A kidney or heart transplant does not stop in the operating room. For many patients, it then means taking anti-rejection tablets swallowed morning and evening, often for the rest of their lives. A Korean team offers another path: a spray coating
deposited directly on the transplanted organ, described in the
Journal of Controlled Release.
An Immune-Shield spray applied like a film to the organ
Organ transplantation remains the best treatment to replace a destroyed liver or heart, but the graft rejection lies in wait: the immune system sees the organ as an intruder. To prevent this problem, patients are forced to consume immunosuppressants continuously. However, whether taken orally or by injection, these medications travel throughout the body, potentially causing serious side effects such as kidney toxicity and an increased risk of infections. This paradox persists: treatments designed to protect organs end up weakening the patient’s immune system.
Technology Immune-Shield developed by POSTECH and Ewha Womans University is based on protein microgels inspired by the strong adhesion of mussels, even underwater. Sprayed on the moist surface of the graft, these grains of a few micrometers cling to the tissue, form an invisible layer and gradually release an immunosuppressant, cyclosporin A, exactly where the immune attack begins.
In the tests, more than half of the microgels remained fixed after several days of rinsing on pig skin, and a comparable proportion persisted for twelve days in mice. The drug was released over approximately seventeen days, with almost 90 percent of the dose delivered during this critical post-operative period, without the need for repeated injections.
© Postech
A mussel glue for a local immune shield
The researchers were inspired by marine mussels, which are capable of remaining attached to a rock beaten by waves.
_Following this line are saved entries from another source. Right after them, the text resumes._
Lemma compactionIter_next_loop_ok fuel : forall i,
  looping i -> (length (cur i ++ ci_iter i) < fuel)%nat -> loop_result i (next_loop p fuel i).
Proof.
  induction fuel as [|fuel IH]; intros i Hlo Hf; [lia|]. cbn [next_loop].
  destruct (cur i) as [|e [|]] eqn:Hc; [| |unfold cur in Hc; by destruct (ci_iterKey i)].
  { assert (ci_iterKey i = None) as -> by (unfold cur in Hc; by destruct (ci_iterKey i)).
    pose proof (tp_at _ _ (lo_top _ Hlo)) as [A1 A2 _].
    exists i, None. split_and!; try done. apply outcome_end; [done| | |apply Hlo].
    - rewrite Hc, A2; done.
    - unfold CompactionNext.left_top. rewrite Hc. apply step_ok_refl. }
  destruct (cur_iterKey i e Hc) as [-> _]. cbv zeta.
  set (i1 := i <| ci_snapshotPinned := _ |>).
  assert (looping i1) as Hlo1 by (destruct Hlo; split; try done; by apply (top_ext p i)).
  assert (Hc1 : cur i1 = [e]) by done.
  assert (forall i' seg, going i1 i' seg -> loop_result i' (next_loop p fuel i')) as Hgo.
  { intros i' seg Hg. apply IH; [by eapply looping_going|].
    pose proof (go_iter _ _ _ Hg) as E. pose proof (go_cons _ _ _ Hg) as Hne. apply (f_equal length) in E.
    rewrite Hc1 in E. destruct seg; [done|]. rewrite !length_app in E. simpl in E, Hf. rewrite length_app. lia. }
  enough (forall m, loop_result i1 m -> loop_result i m) as Hi1.
  2: { intros m (i' & r & -> & He & Hk & Ho). exists i', r. split_and!; [done..|by destruct Hk|exact Ho]. }
  apply Hi1. pose proof (tp_items _ _ (lo_top _ Hlo)) as Hok. rewrite Hc in Hok.
  pose proof (items_ok_cons _ _ Hok) as (Hoke & _ & _).
  destruct (decide (point e)) as [Hp|Hp].
  2: { assert ((Kind (it_key e) =? InternalKeyKindRangeDelete) || IsRangeKey (Kind (it_key e)) = true) as ->.
    { destruct Hoke as (_ & _ & [[? _]|[[-> _]| ->]]); [done..|apply orb_true_r]. }
    by apply next_span with e. }
  assert ((Kind (it_key e) =? InternalKeyKindRangeDelete) || IsRangeKey (Kind (it_key e)) = false) as ->.
  { apply orb_false_iff. split; [apply Z.eqb_neq; by apply point_not_rangedel|].
    destruct (IsRangeKey (Kind (it_key e))) eqn:E; [|done]. unfold IsRangeKey in E. unfold point in Hp.
    apply orb_true_iff in E as [[E|E]%orb_true_iff|E]; apply Z.eqb_eq in E; by rewrite E in Hp. }
  change (ci_rangeDelFrag i1) with (ci_rangeDelFrag i). change (ci_curSnapshotSeqNum i1) with (ci_curSnapshotSeqNum i).
  rewrite (proj2 (ae_idx _ _ (tp_at _ _ (lo_top _ Hlo)) e Hc)).
  destruct (lo_covers _ Hlo [] e (ci_iter i)) as (c & -> & Hcov); [by rewrite Hc|constructor|done|].
  rewrite bind_Ret.
  assert (forall b1 b2, let j := i1 <| ci_snapshotPinned := b1 |> <| ci_forceObsoleteDueToRangeDel := b2 |> in
    c <> CoversVisibly -> at_point p T j e /\
    (forall i' seg, going j i' seg -> loop_result i' (next_loop p fuel i')) /\
    (forall m, loop_result j m -> loop_result i1 m)) as Hj.
  { intros b1 b2 j Hnc. split_and!.
    - apply (looping_at_point i1); try done. tauto.
    - intros i' seg []. apply (Hgo i' seg). split; try done. by destruct go_kept0.
    - intros m (i' & r & -> & He & Hk & Ho). exists i', r. split_and!; [done..|by destruct Hk|exact Ho]. }
  destruct c.
  - destruct (Hj (ci_snapshotPinned i1) false) as (Hap & Hg & Hr); [done|]. apply Hr. exact (next_point _ e fuel Hap Hg).
  - destruct (Hj true true) as (Hap & Hg & Hr); [done|]. apply Hr. exact (next_point _ e fuel Hap Hg).
  - rewrite (saveKey_ok i1 e Hc1), bind_Ret.
    destruct (next_covered i1 e Hlo1 Hc1 Hp (proj1 Hcov eq_refl)) as (i' & seg & -> & Hg). rewrite bind_Ret.
    eapply loop_result_going; [exact Hg|]. eauto.
Qed.

(** ** [Next] *)
Lemma closeValueCloser_ok i :
  closer_ok i -> exists b, (closeValueCloser i = (i <| ci_err := b |> <| ci_valueCloser := None |>, None)) /\
    (ci_err i = None -> b = None).
Proof.
  unfold closeValueCloser. intros [H|H]; rewrite H.
  - exists (ci_err i). split; [|done]. f_equal. destruct i; simpl in *. by subst.
  - exists None. done.
Qed.

Lemma looping_valid i j :
  top i -> covers_ok (ci_rangeDelFrag i) (cur i ++ ci_iter i) -> closer_ok i ->
  j = i <| ci_pos := iterPosCurForward |> <| ci_valid := false |> ->
  looping j /\ kept i j /\ cur j = cur i /\ ci_iter j = ci_iter i /\ left_top j = left_top i.
Proof. intros Ht Hcv Hcl ->. split; [split; try done; by apply (top_ext p i)|done]. Qed.

Lemma compactionIter_Next_ok i :
  ci_err i = None -> ready i -> covers_ok (ci_rangeDelFrag i) (pending i) ->
  exists i' r, Next p i = Ret (i', r) /\ ci_err i' = None /\ kept i i' /\
    outcome (pending i) (remaining i) i' r.
Proof.
  intros He [Hcl Hcur Hnext] Hcv. unfold Next. rewrite He.
  destruct (closeValueCloser_ok i Hcl) as (b & -> & Hb). specialize (Hb He). subst b.
  set (i0 := i <| ci_err := None |> <| ci_valueCloser := None |>).
  assert (forall i1 seg, top i1 -> kept i i1 -> closer_ok i1 -> Forall point seg ->
    pending i = seg ++ cur i1 ++ ci_iter i1 -> sublist (left_top i1) (remaining i) ->
    step_ok (remaining i) [] (left_top i1) ->
    exists i' r,
      (let i := i1 <| ci_pos := iterPosCurForward |> <| ci_valid := false |> in
       next_loop p (S (S (length (ci_iter i)))) i) = Ret (i', r) /\ ci_err i' = None /\ kept i i' /\
      outcome (pending i) (remaining i) i' r) as Hend.
  { intros i1 seg Ht Hk Hcl1 Hseg Hpend Hsub Hst. cbv zeta.
    set (j := i1 <| ci_pos := iterPosCurForward |> <| ci_valid := false |>).
    destruct (looping_valid i1 j Ht) as (Hlo & Hkj & Hcj & Hij & Hlj); [|done..|].
    { rewrite (kp_frag _ _ Hk). rewrite Hpend in Hcv. by eapply covers_ok_points. }
    destruct (compactionIter_next_loop_ok (S (S (length (ci_iter j)))) j Hlo) as (i' & r & -> & He' & Hk' & Ho).
    { rewrite length_app. unfold cur. destruct (ci_iterKey j); simpl; lia. }
    exists i', r. split_and!; try done; [exact (kept_trans _ _ _ Hk (kept_trans _ _ _ Hkj Hk'))|].
    rewrite Hcj, Hij, Hlj in Ho. by eapply outcome_more. }
  change (ci_pos i0) with (ci_pos i). change (ci_skip i0) with (ci_skip i).
  change (ci_iterStripeChange i0) with (ci_iterStripeChange i).
  destruct (ci_pos i) eqn:Hpos.
  - rewrite decide_True by done. specialize (Hcur eq_refl).
    assert (behind (ctx i) i0) as Hb0 by (destruct Hcur; by split).
    assert (pending i = ci_iter i) as Hpe by (unfold pending; by rewrite Hpos). rewrite Hpe in Hcv.
    assert (remaining i = if ci_skip i then drop_stripe (ctx i) (ci_iter i) else ci_iter i) as Hre.
    { unfold CompactionOps.remaining, anchor. by rewrite Hpos, Hpe. }
    destruct (ci_skip i) eqn:Hsk.
    + destruct (skipInStripe_ok p Hsnaps T (ctx i) i0 Hb0 Hcv) as (i1 & -> & Hm & Ht & Hlt & (seg & Hit & Hsg) & _).
      rewrite bind_Ret. apply (Hend i1 seg); try done.
      * destruct (kept_moved _ _ Hm). by split.
      * unfold closer_ok. rewrite (moved_closer _ _ Hm). by left.
      * by apply (segment_points (ctx i)).
      * by rewrite Hpe, <- Hit.
      * by rewrite Hre, Hlt.
      * rewrite Hre, Hlt. apply step_ok_refl.
    + destruct (next_cases p T (ctx i) i0 Hb0 Hcv) as (i1 & sk & -> & Hav & _). rewrite !bind_Ret.
      pose proof Hav as [Hm Hat Hseg Hcov Hit _]. change (ci_iter i0) with (ci_iter i) in Hit.
      assert (ci_skip i1 = false) as Hs1 by (rewrite (moved_skip _ _ Hm); done).
      assert (left_top i1 = cur i1 ++ ci_iter i1) as Hl1 by (by apply left_top_all).
      apply (Hend i1 sk); try done.
      * by apply (top_advance p T (ctx i) i0 i1 sk).
      * destruct (kept_moved _ _ Hm). by split.
      * unfold closer_ok. rewrite (moved_closer _ _ Hm). by left.
      * by apply (segment_points (ctx i)).
      * by rewrite Hpe, Hit.
      * rewrite Hl1, Hre, Hit. by apply sublist_inserts_l.
      * rewrite Hl1, Hre, Hit. apply step_ok_live. intros k s Hs. rewrite (live_app T k s sk).
        by rewrite (live_covered _ Hsnaps T (ctx i) sk), app_nil_l by (try done; by apply uncovered_covered).
  - rewrite decide_False by done. destruct (Hnext eq_refl) as [Ht Hch].
    assert (ci_skip i && negb (bool_decide (ci_iterStripeChange i = sameStripeNonSkippable)) = false) as ->.
    { destruct (ci_skip i); [|done]. simpl. by rewrite bool_decide_eq_true_2 by auto. }
    assert (left_top i0 = remaining i) as Hl by (rewrite (remaining_left_top p i) by done; done).
    rewrite bind_Ret. apply (Hend i0 []); try done.
    * by apply (top_ext p i).
    * by left.
    * unfold pending. by rewrite Hpos.
    * by rewrite Hl.
    * rewrite Hl. apply step_ok_refl.
Qed.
The adhesive protein that they bioengineered, called “mussel adhesive protein”, adheres strongly in a humid environment and has a very flexible structure, little recognized by the body’s defenses, which makes it a discreet support for carrying the drug.
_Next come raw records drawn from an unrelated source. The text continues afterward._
(* ===== verification/CompactionOutput.v ===== *)
(** Filling one output of a compaction. *)
From stdpp Require Import sorting.
From S2P Require Import Prelude.
From S2P Require Import Comparer.
From S2P Require Import InternalKey.
From S2P Require Import GoStd.
From S2P Require Import Keyspan.
From S2P Require Import KeyspanSpec.
From S2P Require Import RangeKey.
From S2P Require Import Merger.
From S2P Require Import CompactionIter.
From S2P Require Import CompactionStep.
From S2P Require Import CompactionNext.
From S2P Require Import CompactionOps.
From S2P Require Import CompactionLoop.
From S2P Require Import Splitter.
From S2P Require Import Compaction.
From S2P Require Import CompactionRun.
From Stdlib Require Import Sorted.

Local Open Scope Z_scope.

Section output.
Context {C : Comparer} {L : ComparerLaws C} {M : Merge} {ML : MergeLaws M} {So : Sort} {SoL : SortLaws So}.
Context {Sp : Splitter} {SpL : SplitterLaws Sp} (EstimatedSize : table -> Z).
Context (p : params) (Hsnaps : snaps_ok (snapshots p)) (input : list item) (Hin : input_ok input).
Context (B : bytes -> list op) (Helide : forall k, elideTombstone p k = true -> B k = []).
Context (hi : option bytes) (Hhi : Forall (fun e => ~ point e -> below_hi hi (it_span e)) input).
Abbreviation Mid := (Mid p input B hi).
Abbreviation Inv := (Inv p input B hi).
Abbreviation frags := (frags p hi).
Abbreviation frag_inv := (frag_inv hi).
Abbreviation out := (item * (InternalKey * bytes))%type.

(** ** Adding spans *)
Lemma frag_Add spans f lo W E Q s :
  frag_inv spans f lo W E Q -> (forall q, Q q -> Compare q (sp_Start s) <> Gt) ->
  sp_KeysOrder s = ByTrailerDesc -> Compare (sp_Start s) (sp_End s) = Lt -> below_hi hi s ->
  exists f' out, Add f s = Ret f' /\ f_emitted f' = f_emitted f ++ out /\
    frag_inv (spans ++ [s]) f' lo W (E ++ out) (eq (sp_Start s)).
Proof.
  intros (cuts & q & F1 & F2 & F3 & F4 & F5 & F6 & F7 & _) HQ Hord Hlt Hh.
  destruct (FInv_Add _ _ _ _ _ s F1 (HQ q F6) Hord) as (f' & p' & E1 & E2 & (out & O1 & O2 & O3 & O4) & E3).
  rewrite (E3 Hlt) in *. exists f', out. split; [done|]. split; [done|].
  exists cuts, (sp_Start s). split_and!; try done.
  - by rewrite O1, F2, app_assoc.
  - apply chain_app. split; [done|]. by eapply chain_weaken.
  - exact (compare_le_trans _ _ _ F4 O3).
  - rewrite chain_end_app. destruct out; simpl in *; [|done]. exact (compare_le_trans _ _ _ F5 O3).
  - exact (fits_Add hi f s f' F7 Hh E1).
  - intros Hp. by destruct (Add_pending f s f' Hlt E1).
Qed.
Lemma frag_inv_impl spans f lo W E (Q Q' : bytes -> Prop) :
  (forall q, Q q -> Q' q) -> frag_inv spans f lo W E Q -> frag_inv spans f lo W E Q'.
Proof. intros HQ (cuts & q & F). exists cuts, q. intuition. Qed.

(** Changing the fragmenters does not move the iterator. *)
Lemma ready_frags i f1 f2 t1 t2 :
  ready p i -> ready p (i <| ci_rangeDelFrag := f1 |> <| ci_tombstones := t1 |>
    <| ci_rangeKeyFrag := f2 |> <| ci_rangeKeys := t2 |>).
Proof.
  intros [R1 R2 R3]. split; [done| |].
  - intros Hc. destruct (R2 Hc). by split.
  - intros Hn. destruct (R3 Hn) as [[[] ? ?] ?]. split; [split; [by split|done|done]|done].
Qed.

Lemma cur_span i e : cur i = [e] -> item_ok e -> ci_iterSpan i = it_span e.
Proof. unfold cur. destruct (ci_iterKey i); [|done]. by intros [= <-] _. Qed.

(** A span that is handled. *)
Lemma handled_not_ahead done e l lim :
  input = done ++ e :: l -> (forall x, lim = Some x -> Compare (uk e) x = Lt) -> not_ahead l lim (uk e).
Proof.
  intros Hi Hlim. split.
  - destruct Hin as [[Hs _] _ _]. rewrite Hi in Hs. apply StronglySorted_app_1_r, StronglySorted_inv in Hs as [_ Hb].
    eapply Forall_impl; [exact Hb|]. intros x [Hx _]. apply InternalCompare_lt in Hx as [Hx|[Hx _]].
    + by rewrite Hx.
    + rewrite Hx. by rewrite compare_refl.
  - intros x Hx. by rewrite (Hlim x Hx).
Qed.
Lemma add_tombstone_span_ok i e done rest outs lim lo W WK :
  Inv i (Some (it_key e, it_val e)) done rest outs [] lim lo W WK -> ~ point e -> cur i = [e] ->
  rest = e :: pending i -> is_rangedel e -> (forall x, lim = Some x -> Compare (uk e) x = Lt) ->
  exists i', add_tombstone_span p i = Ret i' /\ Mid i' (done ++ [e]) outs lim lo W WK /\
    ci_iter i' = ci_iter i /\ pending i' = pending i.
Proof.
  intros [I1 I2 I3 I4 I5 I6 I7 [(E1 & T1 & F1) (E2 & T2 & F2)] I9 _] Hnp Hc Hr Hd Hlim.
  rewrite app_nil_r in *. subst rest.
  assert (e ∈ input) as He by (rewrite I1, elem_of_app; right; left).
  pose proof Hin as [[_ Hok] Hdel _]. rewrite Forall_forall in Hok, Hdel.
  destruct (Hdel e He Hd) as [(S1 & S2 & S3) _].
  assert (ready p i) as Hrd by (by inversion I3).
  assert (below_hi hi (clone_span (it_span e))) as Hhe by (rewrite Forall_forall in Hhi; exact (Hhi e He Hnp)).
  unfold add_tombstone_span. rewrite (cur_span i e Hc (Hok e He)).
  assert (span_Empty (it_span e) = false) as -> by (unfold span_Empty; by destruct (sp_Keys (it_span e))).
  destruct (frag_Add _ _ _ _ _ _ (clone_span (it_span e)) F1) as (f' & out & A1 & A2 & A3); [|done|done|exact Hhe|].
  { intros q [Hq _]. simpl. rewrite S1. by apply Forall_cons in Hq as [Hq _]. }
  rewrite A1, bind_Ret, (with_rangeDelFrag_eq p i f' out A2).
  set (i' := i <| ci_rangeDelFrag := _ |> <| ci_tombstones := _ |>). exists i'.
  assert (i' = i <| ci_rangeDelFrag := f' |> <| ci_tombstones := ci_tombstones i ++ chunks p out |>
    <| ci_rangeKeyFrag := ci_rangeKeyFrag i |> <| ci_rangeKeys := ci_rangeKeys i |>) as Hi' by (unfold i'; by destruct i).
  split; [done|]. split; [|done]. apply Forall_cons in I9 as [I9a I9].
  split; try done.
  - rewrite I1, <- app_assoc. done.
  - rewrite Hi'. by apply ready_frags.
  - split.
    + exists (E1 ++ out). change (ci_tombstones i') with (ci_tombstones i ++ chunks p out).
      rewrite T1, chunks_app. split; [done|]. rewrite del_spans_app.
      unfold del_spans at 2. rewrite filter_cons_True by done. simpl.
      eapply frag_inv_impl; [|exact A3]. intros q <-. simpl. rewrite S1. by apply (handled_not_ahead done).
    + exists E2. split; [done|]. rewrite key_spans_app. unfold key_spans at 2.
      rewrite filter_cons_False by (intros H; by apply (rangekey_not_del e)). rewrite app_nil_r.
      eapply frag_inv_impl; [|exact F2]. intros q. apply not_ahead_incl. by right.
Qed.

Lemma add_rangeKey_span_ok i e done rest outs lim lo W WK :
  Inv i (Some (it_key e, it_val e)) done rest outs [] lim lo W WK -> ~ point e -> cur i = [e] ->
  rest = e :: pending i -> is_rangekey e -> (forall x, lim = Some x -> Compare (uk e) x = Lt) ->
  exists i', add_rangeKey_span i = Ret i' /\ Mid i' (done ++ [e]) outs lim lo W WK /\
    ci_iter i' = ci_iter i /\ pending i' = pending i.
Proof.
  intros [I1 I2 I3 I4 I5 I6 I7 [(E1 & T1 & F1) (E2 & T2 & F2)] I9 _] Hnp Hc Hr Hd Hlim.
  rewrite app_nil_r in *. subst rest.
  assert (e ∈ input) as He by (rewrite I1, elem_of_app; right; left).
  pose proof Hin as [[_ Hok] _ Hkey]. rewrite Forall_forall in Hok, Hkey.
  destruct (Hkey e He Hd) as [(S1 & S2 & S3) _].
  assert (ready p i) as Hrd by (by inversion I3).
  assert (below_hi hi (clone_span (it_span e))) as Hhe by (rewrite Forall_forall in Hhi; exact (Hhi e He Hnp)).
  unfold add_rangeKey_span. rewrite (cur_span i e Hc (Hok e He)).
  assert (span_Empty (it_span e) = false) as -> by (unfold span_Empty; by destruct (sp_Keys (it_span e))).
  destruct (frag_Add _ _ _ _ _ _ (clone_span (it_span e)) F2) as (f' & out & A1 & A2 & A3); [|done|done|exact Hhe|].
  { intros q [Hq _]. simpl. rewrite S1. by apply Forall_cons in Hq as [Hq _]. }
  rewrite A1, bind_Ret, (with_rangeKeyFrag_eq i f' out A2).
  set (i' := i <| ci_rangeKeyFrag := _ |> <| ci_rangeKeys := _ |>). exists i'.
  assert (i' = i <| ci_rangeDelFrag := ci_rangeDelFrag i |> <| ci_tombstones := ci_tombstones i |>
    <| ci_rangeKeyFrag := f' |> <| ci_rangeKeys := ci_rangeKeys i ++ rchunks out |>) as Hi' by (unfold i'; by destruct i).
  split; [done|]. split; [|done]. apply Forall_cons in I9 as [I9a I9].
  split; try done.
  - rewrite I1, <- app_assoc. done.
  - rewrite Hi'. by apply ready_frags.
  - split.
    + exists E1. split; [done|]. rewrite del_spans_app. unfold del_spans at 2.
      rewrite filter_cons_False by (by apply (rangekey_not_del e)). rewrite app_nil_r.
      eapply frag_inv_impl; [|exact F1]. intros q. apply not_ahead_incl. by right.
    + exists (E2 ++ out). change (ci_rangeKeys i') with (ci_rangeKeys i ++ rchunks out).
      rewrite T2. unfold rchunks. rewrite filter_app. split; [done|]. rewrite key_spans_app.
      unfold key_spans at 2. rewrite filter_cons_True by done. simpl.
      eapply frag_inv_impl; [|exact A3]. intros q <-. simpl. rewrite S1. by apply (handled_not_ahead done).
Qed.

(** ** Adding points *)
Definition tw_ok (tw : option table) (ot : list out) : Prop :=
  match tw with None => ot = [] | Some t => t = mkTable (snd <$> ot) [] [] /\ ot <> [] end.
In a model of xenograft cutaneous, where rat skin is grafted onto mice, the team compared absence of treatment, cyclosporine A in solution and cyclosporine A delivered by Immune-Shield. With the spray, tissues survived more than twice as long, with fewer CD8 T cells in the graft and significantly lowered interleukin-2 levels.
What are the prospects for future transplants and xenotransplantation?
For Professor Hyung Joon Cha who led the research, the interest is to relieve the burden of long-term treatments. He summarizes his approach: “We propose a strategy to solve the long-standing challenge of immunosuppressants using mussel adhesive protein, a novel biomaterial developed in Korea“, quoted by POSTECH.
This approach mainly aims at
xenotransplantationwhere animal organs would be transplanted into humans, an area where rejection remains formidable. “As the spray method allows easy application to complex organ surfaces, it is expected to be a key technology to improve the success rate of xenograft transplantations in the future.”
adds Professor Hyung Joon Cha.
The authors point out that their data comes only from an animal skin model. Studies on whole organs and safety analyzes obviously remain necessary before any clinical application.